Set down a word-for-word copy of the data below, limited to the lines from the first through the line with "assert (∀ flag, count".
----- Provided records -----
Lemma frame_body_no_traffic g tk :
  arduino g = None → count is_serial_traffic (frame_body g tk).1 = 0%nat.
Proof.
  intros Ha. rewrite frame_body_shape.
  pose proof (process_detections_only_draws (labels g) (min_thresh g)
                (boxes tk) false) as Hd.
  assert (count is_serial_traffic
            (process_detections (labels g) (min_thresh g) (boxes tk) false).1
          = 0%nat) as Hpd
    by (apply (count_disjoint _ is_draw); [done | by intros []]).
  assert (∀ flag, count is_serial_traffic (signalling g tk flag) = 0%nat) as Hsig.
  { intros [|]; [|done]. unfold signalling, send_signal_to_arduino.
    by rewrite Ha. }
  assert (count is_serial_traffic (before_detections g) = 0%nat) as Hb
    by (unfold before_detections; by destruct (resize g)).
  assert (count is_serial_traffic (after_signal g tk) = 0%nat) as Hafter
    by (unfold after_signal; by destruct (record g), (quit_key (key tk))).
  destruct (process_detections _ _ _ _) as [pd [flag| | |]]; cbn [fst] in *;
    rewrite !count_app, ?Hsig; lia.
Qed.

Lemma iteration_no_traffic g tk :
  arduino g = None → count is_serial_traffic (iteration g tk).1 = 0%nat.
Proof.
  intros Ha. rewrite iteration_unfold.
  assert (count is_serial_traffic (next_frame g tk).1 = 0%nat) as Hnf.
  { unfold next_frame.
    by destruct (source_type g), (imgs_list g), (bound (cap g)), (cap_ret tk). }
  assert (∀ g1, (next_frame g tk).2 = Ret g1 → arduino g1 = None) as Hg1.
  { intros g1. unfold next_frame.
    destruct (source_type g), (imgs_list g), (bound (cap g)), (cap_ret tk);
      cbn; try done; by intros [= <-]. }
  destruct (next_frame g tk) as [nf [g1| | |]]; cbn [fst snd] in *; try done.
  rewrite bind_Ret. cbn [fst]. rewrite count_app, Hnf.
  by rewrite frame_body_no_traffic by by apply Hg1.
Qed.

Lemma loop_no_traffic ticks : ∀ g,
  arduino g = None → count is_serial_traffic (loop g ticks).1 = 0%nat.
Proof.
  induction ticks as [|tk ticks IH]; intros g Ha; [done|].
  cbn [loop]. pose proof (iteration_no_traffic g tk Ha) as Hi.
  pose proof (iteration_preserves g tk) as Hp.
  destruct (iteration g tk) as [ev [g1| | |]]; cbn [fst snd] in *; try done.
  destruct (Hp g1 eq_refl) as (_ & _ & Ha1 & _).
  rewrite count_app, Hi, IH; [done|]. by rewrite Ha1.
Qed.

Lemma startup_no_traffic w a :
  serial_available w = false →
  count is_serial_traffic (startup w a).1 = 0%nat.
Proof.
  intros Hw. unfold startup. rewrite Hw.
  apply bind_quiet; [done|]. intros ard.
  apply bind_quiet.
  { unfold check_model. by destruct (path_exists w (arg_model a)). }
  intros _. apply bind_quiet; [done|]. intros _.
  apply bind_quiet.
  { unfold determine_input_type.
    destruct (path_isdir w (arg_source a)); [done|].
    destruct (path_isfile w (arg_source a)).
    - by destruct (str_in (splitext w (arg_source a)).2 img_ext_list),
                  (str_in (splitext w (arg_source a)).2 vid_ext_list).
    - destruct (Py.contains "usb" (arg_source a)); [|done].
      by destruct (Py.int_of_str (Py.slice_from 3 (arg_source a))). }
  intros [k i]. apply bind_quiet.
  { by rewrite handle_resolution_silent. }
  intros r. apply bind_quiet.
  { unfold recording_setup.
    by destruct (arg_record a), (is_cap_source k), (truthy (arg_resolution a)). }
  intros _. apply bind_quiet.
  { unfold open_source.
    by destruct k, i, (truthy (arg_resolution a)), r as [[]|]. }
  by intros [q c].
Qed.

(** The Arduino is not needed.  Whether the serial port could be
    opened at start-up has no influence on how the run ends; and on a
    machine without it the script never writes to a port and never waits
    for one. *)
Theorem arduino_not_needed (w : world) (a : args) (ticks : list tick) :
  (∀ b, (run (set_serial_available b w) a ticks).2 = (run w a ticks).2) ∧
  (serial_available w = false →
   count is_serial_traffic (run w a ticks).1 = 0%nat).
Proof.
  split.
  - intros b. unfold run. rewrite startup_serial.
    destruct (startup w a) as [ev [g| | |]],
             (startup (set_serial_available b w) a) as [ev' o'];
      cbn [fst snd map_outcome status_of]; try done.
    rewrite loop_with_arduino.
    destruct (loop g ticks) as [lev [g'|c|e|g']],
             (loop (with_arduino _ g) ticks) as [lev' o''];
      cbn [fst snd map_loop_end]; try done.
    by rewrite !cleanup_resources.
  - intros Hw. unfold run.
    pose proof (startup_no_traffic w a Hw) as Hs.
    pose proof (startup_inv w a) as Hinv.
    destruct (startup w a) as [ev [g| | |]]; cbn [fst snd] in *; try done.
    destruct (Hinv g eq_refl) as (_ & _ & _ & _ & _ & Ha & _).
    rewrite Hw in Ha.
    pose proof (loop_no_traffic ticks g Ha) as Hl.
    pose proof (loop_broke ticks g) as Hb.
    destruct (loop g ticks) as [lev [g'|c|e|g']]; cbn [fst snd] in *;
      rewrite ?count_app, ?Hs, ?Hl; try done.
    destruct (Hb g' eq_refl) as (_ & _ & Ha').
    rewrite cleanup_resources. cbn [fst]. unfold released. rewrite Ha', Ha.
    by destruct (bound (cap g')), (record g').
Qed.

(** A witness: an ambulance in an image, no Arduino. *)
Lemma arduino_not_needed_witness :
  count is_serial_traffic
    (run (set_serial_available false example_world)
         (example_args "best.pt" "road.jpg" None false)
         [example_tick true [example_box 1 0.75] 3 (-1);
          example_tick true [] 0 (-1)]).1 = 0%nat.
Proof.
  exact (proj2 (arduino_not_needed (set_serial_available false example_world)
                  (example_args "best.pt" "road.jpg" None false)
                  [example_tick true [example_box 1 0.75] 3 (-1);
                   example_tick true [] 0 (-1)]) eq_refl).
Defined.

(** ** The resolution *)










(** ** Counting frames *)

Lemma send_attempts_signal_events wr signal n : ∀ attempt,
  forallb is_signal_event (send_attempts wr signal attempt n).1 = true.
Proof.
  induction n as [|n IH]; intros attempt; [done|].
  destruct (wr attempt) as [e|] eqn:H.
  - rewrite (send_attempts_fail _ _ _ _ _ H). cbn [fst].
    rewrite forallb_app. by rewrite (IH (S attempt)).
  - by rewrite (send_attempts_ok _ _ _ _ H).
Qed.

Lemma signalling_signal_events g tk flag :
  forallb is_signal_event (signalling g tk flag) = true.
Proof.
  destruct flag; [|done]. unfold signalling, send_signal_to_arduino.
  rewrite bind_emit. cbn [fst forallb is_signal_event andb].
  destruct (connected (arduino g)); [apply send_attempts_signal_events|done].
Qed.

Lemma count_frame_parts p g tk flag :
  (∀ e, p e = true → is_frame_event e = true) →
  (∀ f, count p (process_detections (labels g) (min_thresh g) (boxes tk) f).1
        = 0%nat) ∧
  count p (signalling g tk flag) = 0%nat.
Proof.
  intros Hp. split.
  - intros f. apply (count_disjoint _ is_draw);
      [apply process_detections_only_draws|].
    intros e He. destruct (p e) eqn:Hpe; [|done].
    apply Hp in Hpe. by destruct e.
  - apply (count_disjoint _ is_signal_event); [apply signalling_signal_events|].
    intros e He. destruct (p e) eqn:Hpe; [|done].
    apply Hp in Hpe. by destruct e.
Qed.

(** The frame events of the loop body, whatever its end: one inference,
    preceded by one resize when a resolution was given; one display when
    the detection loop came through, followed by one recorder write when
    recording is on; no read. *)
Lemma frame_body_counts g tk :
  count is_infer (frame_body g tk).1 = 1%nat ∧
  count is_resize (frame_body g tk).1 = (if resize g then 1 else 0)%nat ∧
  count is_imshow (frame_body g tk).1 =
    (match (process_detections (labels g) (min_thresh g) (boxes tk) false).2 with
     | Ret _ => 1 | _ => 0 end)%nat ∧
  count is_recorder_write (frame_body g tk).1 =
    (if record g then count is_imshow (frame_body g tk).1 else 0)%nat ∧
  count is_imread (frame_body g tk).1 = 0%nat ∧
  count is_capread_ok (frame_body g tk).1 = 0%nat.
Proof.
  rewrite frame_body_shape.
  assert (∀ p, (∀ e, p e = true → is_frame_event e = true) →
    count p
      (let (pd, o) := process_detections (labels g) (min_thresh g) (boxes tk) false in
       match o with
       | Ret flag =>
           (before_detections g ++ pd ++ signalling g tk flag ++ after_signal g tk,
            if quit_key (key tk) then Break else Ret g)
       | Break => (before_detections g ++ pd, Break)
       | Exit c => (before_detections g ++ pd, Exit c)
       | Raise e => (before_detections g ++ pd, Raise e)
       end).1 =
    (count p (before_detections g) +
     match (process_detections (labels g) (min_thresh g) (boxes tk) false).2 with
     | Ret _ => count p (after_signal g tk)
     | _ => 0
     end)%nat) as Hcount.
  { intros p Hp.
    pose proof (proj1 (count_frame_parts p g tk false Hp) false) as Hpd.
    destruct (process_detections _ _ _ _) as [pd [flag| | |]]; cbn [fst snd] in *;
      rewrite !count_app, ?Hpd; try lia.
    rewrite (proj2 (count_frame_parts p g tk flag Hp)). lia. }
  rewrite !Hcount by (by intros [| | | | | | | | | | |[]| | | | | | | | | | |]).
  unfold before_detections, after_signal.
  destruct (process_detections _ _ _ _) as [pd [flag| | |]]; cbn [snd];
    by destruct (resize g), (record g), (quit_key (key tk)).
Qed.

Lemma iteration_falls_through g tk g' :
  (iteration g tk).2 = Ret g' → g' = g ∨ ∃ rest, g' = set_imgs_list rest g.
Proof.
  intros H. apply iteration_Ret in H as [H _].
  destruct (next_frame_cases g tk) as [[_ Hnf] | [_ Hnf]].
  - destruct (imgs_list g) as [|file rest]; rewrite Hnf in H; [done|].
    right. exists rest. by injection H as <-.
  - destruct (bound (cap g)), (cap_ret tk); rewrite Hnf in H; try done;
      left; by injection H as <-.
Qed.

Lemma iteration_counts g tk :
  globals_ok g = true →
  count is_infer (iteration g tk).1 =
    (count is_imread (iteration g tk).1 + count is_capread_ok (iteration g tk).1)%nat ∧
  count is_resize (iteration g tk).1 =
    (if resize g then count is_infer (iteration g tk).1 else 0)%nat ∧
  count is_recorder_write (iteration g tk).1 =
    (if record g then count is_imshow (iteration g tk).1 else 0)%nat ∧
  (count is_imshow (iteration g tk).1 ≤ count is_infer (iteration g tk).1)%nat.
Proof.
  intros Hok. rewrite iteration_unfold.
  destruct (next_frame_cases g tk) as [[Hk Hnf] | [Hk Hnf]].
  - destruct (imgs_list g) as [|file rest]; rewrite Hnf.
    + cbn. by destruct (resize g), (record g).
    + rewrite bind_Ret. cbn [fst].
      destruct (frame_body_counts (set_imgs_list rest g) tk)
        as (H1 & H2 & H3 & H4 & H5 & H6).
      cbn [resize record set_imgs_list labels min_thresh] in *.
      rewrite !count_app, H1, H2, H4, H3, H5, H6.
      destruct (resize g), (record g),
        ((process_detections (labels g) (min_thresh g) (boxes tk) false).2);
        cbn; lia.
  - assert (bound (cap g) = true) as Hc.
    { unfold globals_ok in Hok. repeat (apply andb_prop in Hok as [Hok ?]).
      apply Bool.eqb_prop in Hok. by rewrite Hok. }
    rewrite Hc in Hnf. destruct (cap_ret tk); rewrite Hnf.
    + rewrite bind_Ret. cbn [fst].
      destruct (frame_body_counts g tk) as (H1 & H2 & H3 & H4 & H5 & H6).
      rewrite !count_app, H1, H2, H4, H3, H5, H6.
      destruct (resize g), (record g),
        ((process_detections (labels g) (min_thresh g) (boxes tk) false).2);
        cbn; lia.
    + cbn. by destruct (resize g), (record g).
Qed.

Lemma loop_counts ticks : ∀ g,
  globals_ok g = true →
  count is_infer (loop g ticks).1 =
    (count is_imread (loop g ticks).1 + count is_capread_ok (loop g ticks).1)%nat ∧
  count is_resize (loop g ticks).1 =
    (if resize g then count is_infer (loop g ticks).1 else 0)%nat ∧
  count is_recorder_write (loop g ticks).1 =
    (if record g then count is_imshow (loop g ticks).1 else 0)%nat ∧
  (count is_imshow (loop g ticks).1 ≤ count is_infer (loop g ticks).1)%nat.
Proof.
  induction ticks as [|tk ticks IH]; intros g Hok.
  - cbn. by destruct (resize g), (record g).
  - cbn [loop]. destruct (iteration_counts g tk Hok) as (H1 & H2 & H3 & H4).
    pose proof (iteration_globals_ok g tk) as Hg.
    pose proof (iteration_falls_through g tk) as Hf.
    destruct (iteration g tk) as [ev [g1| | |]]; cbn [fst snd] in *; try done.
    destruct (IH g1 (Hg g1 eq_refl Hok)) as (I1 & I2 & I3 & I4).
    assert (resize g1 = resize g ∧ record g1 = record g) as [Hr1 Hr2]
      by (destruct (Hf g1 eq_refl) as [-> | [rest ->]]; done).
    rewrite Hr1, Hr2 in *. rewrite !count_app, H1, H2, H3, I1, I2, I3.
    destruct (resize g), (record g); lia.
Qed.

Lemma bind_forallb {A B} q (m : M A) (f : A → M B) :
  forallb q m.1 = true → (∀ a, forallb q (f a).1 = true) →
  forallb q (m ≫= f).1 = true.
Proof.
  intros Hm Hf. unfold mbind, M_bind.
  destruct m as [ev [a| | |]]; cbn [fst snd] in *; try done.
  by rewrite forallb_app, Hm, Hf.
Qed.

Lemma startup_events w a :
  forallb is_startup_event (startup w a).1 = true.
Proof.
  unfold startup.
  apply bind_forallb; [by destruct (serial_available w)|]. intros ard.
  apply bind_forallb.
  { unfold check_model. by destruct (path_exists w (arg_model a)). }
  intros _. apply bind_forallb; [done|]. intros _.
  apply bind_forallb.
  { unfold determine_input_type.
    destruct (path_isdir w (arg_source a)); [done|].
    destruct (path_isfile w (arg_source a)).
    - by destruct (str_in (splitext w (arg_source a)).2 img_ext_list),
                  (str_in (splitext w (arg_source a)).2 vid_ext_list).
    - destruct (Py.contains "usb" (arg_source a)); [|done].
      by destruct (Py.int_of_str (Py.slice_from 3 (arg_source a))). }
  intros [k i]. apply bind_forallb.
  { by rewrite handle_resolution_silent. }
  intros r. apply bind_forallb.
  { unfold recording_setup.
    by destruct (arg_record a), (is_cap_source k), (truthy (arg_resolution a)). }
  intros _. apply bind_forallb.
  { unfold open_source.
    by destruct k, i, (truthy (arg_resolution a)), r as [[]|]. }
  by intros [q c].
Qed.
-----
◆ **Solution to this exercise**:
Lemma frame_body_no_traffic g tk :
  arduino g = None → count is_serial_traffic (frame_body g tk).1 = 0%nat.
Proof.
  intros Ha. rewrite frame_body_shape.
  pose proof (process_detections_only_draws (labels g) (min_thresh g)
                (boxes tk) false) as Hd.
  assert (count is_serial_traffic
            (process_detections (labels g) (min_thresh g) (boxes tk) false).1
          = 0%nat) as Hpd
    by (apply (count_disjoint _ is_draw); [done | by intros []]).
  assert (∀ flag, count is_serial_traffic (signalling g tk flag) = 0%nat) as Hsig.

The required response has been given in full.